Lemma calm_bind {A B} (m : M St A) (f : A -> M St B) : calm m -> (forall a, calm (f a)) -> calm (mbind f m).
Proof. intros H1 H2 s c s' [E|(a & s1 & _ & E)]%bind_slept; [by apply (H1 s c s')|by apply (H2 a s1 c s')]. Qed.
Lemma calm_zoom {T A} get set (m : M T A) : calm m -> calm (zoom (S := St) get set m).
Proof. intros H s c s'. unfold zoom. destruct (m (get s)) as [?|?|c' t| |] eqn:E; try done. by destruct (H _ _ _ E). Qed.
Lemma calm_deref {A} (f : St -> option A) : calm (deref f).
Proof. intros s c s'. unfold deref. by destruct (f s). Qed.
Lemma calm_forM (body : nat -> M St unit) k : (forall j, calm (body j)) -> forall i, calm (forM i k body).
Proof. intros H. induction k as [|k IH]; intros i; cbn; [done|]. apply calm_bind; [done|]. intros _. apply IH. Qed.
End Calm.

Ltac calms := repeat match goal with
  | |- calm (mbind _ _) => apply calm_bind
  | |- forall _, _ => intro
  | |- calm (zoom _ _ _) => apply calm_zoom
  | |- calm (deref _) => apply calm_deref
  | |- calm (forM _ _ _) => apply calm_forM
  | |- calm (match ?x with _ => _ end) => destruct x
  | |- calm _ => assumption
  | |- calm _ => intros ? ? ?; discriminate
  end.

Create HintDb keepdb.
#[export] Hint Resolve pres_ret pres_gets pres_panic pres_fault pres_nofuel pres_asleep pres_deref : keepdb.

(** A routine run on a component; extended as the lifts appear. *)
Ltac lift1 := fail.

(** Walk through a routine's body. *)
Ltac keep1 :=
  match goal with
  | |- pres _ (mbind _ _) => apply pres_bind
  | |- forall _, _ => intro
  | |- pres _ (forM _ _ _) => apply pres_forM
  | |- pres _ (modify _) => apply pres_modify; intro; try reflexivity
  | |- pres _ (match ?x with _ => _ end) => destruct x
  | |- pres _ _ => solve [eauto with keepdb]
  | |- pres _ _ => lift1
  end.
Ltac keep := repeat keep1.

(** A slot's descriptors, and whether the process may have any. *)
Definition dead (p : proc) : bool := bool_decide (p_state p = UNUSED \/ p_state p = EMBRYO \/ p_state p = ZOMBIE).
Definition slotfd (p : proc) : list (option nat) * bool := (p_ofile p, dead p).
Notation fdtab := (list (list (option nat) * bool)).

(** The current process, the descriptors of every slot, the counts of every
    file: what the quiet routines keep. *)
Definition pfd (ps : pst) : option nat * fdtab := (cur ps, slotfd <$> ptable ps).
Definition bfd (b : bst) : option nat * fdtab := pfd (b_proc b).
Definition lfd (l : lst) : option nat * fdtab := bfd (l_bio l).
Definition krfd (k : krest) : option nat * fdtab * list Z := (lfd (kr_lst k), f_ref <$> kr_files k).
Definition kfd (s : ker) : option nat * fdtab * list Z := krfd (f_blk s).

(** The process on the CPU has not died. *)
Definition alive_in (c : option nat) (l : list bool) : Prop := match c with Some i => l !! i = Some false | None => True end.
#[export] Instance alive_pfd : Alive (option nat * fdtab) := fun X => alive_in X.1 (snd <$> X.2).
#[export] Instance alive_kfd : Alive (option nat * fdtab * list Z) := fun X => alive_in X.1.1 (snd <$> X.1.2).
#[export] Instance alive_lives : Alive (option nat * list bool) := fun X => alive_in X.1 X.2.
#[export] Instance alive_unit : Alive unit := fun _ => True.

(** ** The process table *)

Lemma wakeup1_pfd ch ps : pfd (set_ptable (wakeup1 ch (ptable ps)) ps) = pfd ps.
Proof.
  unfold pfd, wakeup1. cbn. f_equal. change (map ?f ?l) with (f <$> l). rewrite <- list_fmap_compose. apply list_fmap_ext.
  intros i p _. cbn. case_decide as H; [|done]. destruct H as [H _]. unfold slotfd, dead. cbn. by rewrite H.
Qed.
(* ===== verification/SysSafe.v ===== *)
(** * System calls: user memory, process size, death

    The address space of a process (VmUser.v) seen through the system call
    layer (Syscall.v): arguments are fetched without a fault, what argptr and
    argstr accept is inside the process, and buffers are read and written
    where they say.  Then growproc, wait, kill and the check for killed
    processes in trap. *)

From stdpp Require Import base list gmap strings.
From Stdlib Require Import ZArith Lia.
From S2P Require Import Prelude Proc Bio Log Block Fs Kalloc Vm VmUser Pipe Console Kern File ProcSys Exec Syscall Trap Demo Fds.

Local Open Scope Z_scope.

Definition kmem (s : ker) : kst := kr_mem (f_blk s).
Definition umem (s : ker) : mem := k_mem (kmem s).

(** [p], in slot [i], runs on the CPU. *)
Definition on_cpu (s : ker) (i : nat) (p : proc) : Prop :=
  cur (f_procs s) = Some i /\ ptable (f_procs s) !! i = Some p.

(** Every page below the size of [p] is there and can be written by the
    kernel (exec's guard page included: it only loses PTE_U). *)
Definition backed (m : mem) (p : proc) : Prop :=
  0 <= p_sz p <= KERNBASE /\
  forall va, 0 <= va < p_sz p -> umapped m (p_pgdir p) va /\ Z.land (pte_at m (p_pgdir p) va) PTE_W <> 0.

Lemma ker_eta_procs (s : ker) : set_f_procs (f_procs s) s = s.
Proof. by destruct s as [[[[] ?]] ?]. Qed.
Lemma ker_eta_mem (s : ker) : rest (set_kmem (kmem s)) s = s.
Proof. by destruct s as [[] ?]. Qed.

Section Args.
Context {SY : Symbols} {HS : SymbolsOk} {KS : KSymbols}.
= = = = = = =
◆ **Required action**:
Take the listing above and set it down exactly.

◆ **Solution**:
Lemma calm_bind {A B} (m : M St A) (f : A -> M St B) : calm m -> (forall a, calm (f a)) -> calm (mbind f m).
Proof. intros H1 H2 s c s' [E|(a & s1 & _ & E)]%bind_slept; [by apply (H1 s c s')|by apply (H2 a s1 c s')]. Qed.
Lemma calm_zoom {T A} get set (m : M T A) : calm m -> calm (zoom (S := St) get set m).
Proof. intros H s c s'. unfold zoom. destruct (m (get s)) as [?|?|c' t| |] eqn:E; try done. by destruct (H _ _ _ E). Qed.
Lemma calm_deref {A} (f : St -> option A) : calm (deref f).
Proof. intros s c s'. unfold deref. by destruct (f s). Qed.
Lemma calm_forM (body : nat -> M St unit) k : (forall j, calm (body j)) -> forall i, calm (forM i k body).
Proof. intros H. induction k as [|k IH]; intros i; cbn; [done|]. apply calm_bind; [done|]. intros _. apply IH. Qed.
End Calm.

Ltac calms := repeat match goal with
  | |- calm (mbind _ _) => apply calm_bind
  | |- forall _, _ => intro
  | |- calm (zoom _ _ _) => apply calm_zoom
  | |- calm (deref _) => apply calm_deref
  | |- calm (forM _ _ _) => apply calm_forM
  | |- calm (match ?x with _ => _ end) => destruct x
  | |- calm _ => assumption
  | |- calm _ => intros ? ? ?; discriminate
  end.

Create HintDb keepdb.
#[export] Hint Resolve pres_ret pres_gets pres_panic pres_fault pres_nofuel pres_asleep pres_deref : keepdb.

(** A routine run on a component; extended as the lifts appear. *)
Ltac lift1 := fail.

(** Walk through a routine's body. *)
Ltac keep1 :=
  match goal with
  | |- pres _ (mbind _ _) => apply pres_bind
  | |- forall _, _ => intro
  | |- pres _ (forM _ _ _) => apply pres_forM
  | |- pres _ (modify _) => apply pres_modify; intro; try reflexivity
  | |- pres _ (match ?x with _ => _ end) => destruct x
  | |- pres _ _ => solve [eauto with keepdb]
  | |- pres _ _ => lift1
  end.
Ltac keep := repeat keep1.

(** A slot's descriptors, and whether the process may have any. *)
Definition dead (p : proc) : bool := bool_decide (p_state p = UNUSED \/ p_state p = EMBRYO \/ p_state p = ZOMBIE).
Definition slotfd (p : proc) : list (option nat) * bool := (p_ofile p, dead p).
Notation fdtab := (list (list (option nat) * bool)).

(** The current process, the descriptors of every slot, the counts of every
    file: what the quiet routines keep. *)
Definition pfd (ps : pst) : option nat * fdtab := (cur ps, slotfd <$> ptable ps).
Definition bfd (b : bst) : option nat * fdtab := pfd (b_proc b).
Definition lfd (l : lst) : option nat * fdtab := bfd (l_bio l).
Definition krfd (k : krest) : option nat * fdtab * list Z := (lfd (kr_lst k), f_ref <$> kr_files k).
Definition kfd (s : ker) : option nat * fdtab * list Z := krfd (f_blk s).

(** The process on the CPU has not died. *)
Definition alive_in (c : option nat) (l : list bool) : Prop := match c with Some i => l !! i = Some false | None => True end.
#[export] Instance alive_pfd : Alive (option nat * fdtab) := fun X => alive_in X.1 (snd <$> X.2).
#[export] Instance alive_kfd : Alive (option nat * fdtab * list Z) := fun X => alive_in X.1.1 (snd <$> X.1.2).
#[export] Instance alive_lives : Alive (option nat * list bool) := fun X => alive_in X.1 X.2.
#[export] Instance alive_unit : Alive unit := fun _ => True.

(** ** The process table *)

Lemma wakeup1_pfd ch ps : pfd (set_ptable (wakeup1 ch (ptable ps)) ps) = pfd ps.
Proof.
  unfold pfd, wakeup1. cbn. f_equal. change (map ?f ?l) with (f <$> l). rewrite <- list_fmap_compose. apply list_fmap_ext.
  intros i p _. cbn. case_decide as H; [|done]. destruct H as [H _]. unfold slotfd, dead. cbn. by rewrite H.
Qed.
(* ===== verification/SysSafe.v ===== *)
(** * System calls: user memory, process size, death

    The address space of a process (VmUser.v) seen through the system call
    layer (Syscall.v): arguments are fetched without a fault, what argptr and
    argstr accept is inside the process, and buffers are read and written
    where they say.  Then growproc, wait, kill and the check for killed
    processes in trap. *)

From stdpp Require Import base list gmap strings.
From Stdlib Require Import ZArith Lia.
From S2P Require Import Prelude Proc Bio Log Block Fs Kalloc Vm VmUser Pipe Console Kern File ProcSys Exec Syscall Trap Demo Fds.

Local Open Scope Z_scope.

Definition kmem (s : ker) : kst := kr_mem (f_blk s).
Definition umem (s : ker) : mem := k_mem (kmem s).

(** [p], in slot [i], runs on the CPU. *)
Definition on_cpu (s : ker) (i : nat) (p : proc) : Prop :=
  cur (f_procs s) = Some i /\ ptable (f_procs s) !! i = Some p.

(** Every page below the size of [p] is there and can be written by the
    kernel (exec's guard page included: it only loses PTE_U). *)
Definition backed (m : mem) (p : proc) : Prop :=
  0 <= p_sz p <= KERNBASE /\
  forall va, 0 <= va < p_sz p -> umapped m (p_pgdir p) va /\ Z.land (pte_at m (p_pgdir p) va) PTE_W <> 0.

Lemma ker_eta_procs (s : ker) : set_f_procs (f_procs s) s = s.
Proof. by destruct s as [[[[] ?]] ?]. Qed.
Lemma ker_eta_mem (s : ker) : rest (set_kmem (kmem s)) s = s.
Proof. by destruct s as [[] ?]. Qed.

Section Args.
Context {SY : Symbols} {HS : SymbolsOk} {KS : KSymbols}.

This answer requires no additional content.